§ **What is being asked**
What number of lines in the entries below include the string "qtype"? Respond with that number alone.

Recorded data
----
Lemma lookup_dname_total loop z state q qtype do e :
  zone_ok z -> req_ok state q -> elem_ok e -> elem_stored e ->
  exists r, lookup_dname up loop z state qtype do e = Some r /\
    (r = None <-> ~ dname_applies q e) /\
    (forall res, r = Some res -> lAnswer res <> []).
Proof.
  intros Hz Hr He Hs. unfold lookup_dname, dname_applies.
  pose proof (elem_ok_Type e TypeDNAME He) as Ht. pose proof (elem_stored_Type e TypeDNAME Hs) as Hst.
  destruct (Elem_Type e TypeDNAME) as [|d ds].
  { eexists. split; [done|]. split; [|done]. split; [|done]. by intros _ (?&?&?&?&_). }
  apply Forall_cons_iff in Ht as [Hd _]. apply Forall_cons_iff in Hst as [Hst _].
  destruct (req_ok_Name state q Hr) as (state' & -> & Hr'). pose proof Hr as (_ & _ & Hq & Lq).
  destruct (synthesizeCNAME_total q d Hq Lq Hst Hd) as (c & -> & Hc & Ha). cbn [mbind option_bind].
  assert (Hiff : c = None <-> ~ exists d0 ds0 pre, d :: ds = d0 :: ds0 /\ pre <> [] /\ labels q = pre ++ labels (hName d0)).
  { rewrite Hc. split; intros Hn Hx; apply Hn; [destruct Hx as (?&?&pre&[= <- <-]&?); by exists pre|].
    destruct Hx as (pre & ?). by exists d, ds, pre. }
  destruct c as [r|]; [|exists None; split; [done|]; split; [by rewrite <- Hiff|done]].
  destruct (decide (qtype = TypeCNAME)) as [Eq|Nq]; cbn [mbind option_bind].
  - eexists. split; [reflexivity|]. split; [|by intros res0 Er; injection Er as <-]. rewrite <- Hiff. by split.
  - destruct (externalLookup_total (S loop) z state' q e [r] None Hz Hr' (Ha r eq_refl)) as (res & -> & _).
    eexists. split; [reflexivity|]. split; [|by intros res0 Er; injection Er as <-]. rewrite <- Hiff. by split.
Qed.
----
§ **Task answer**
3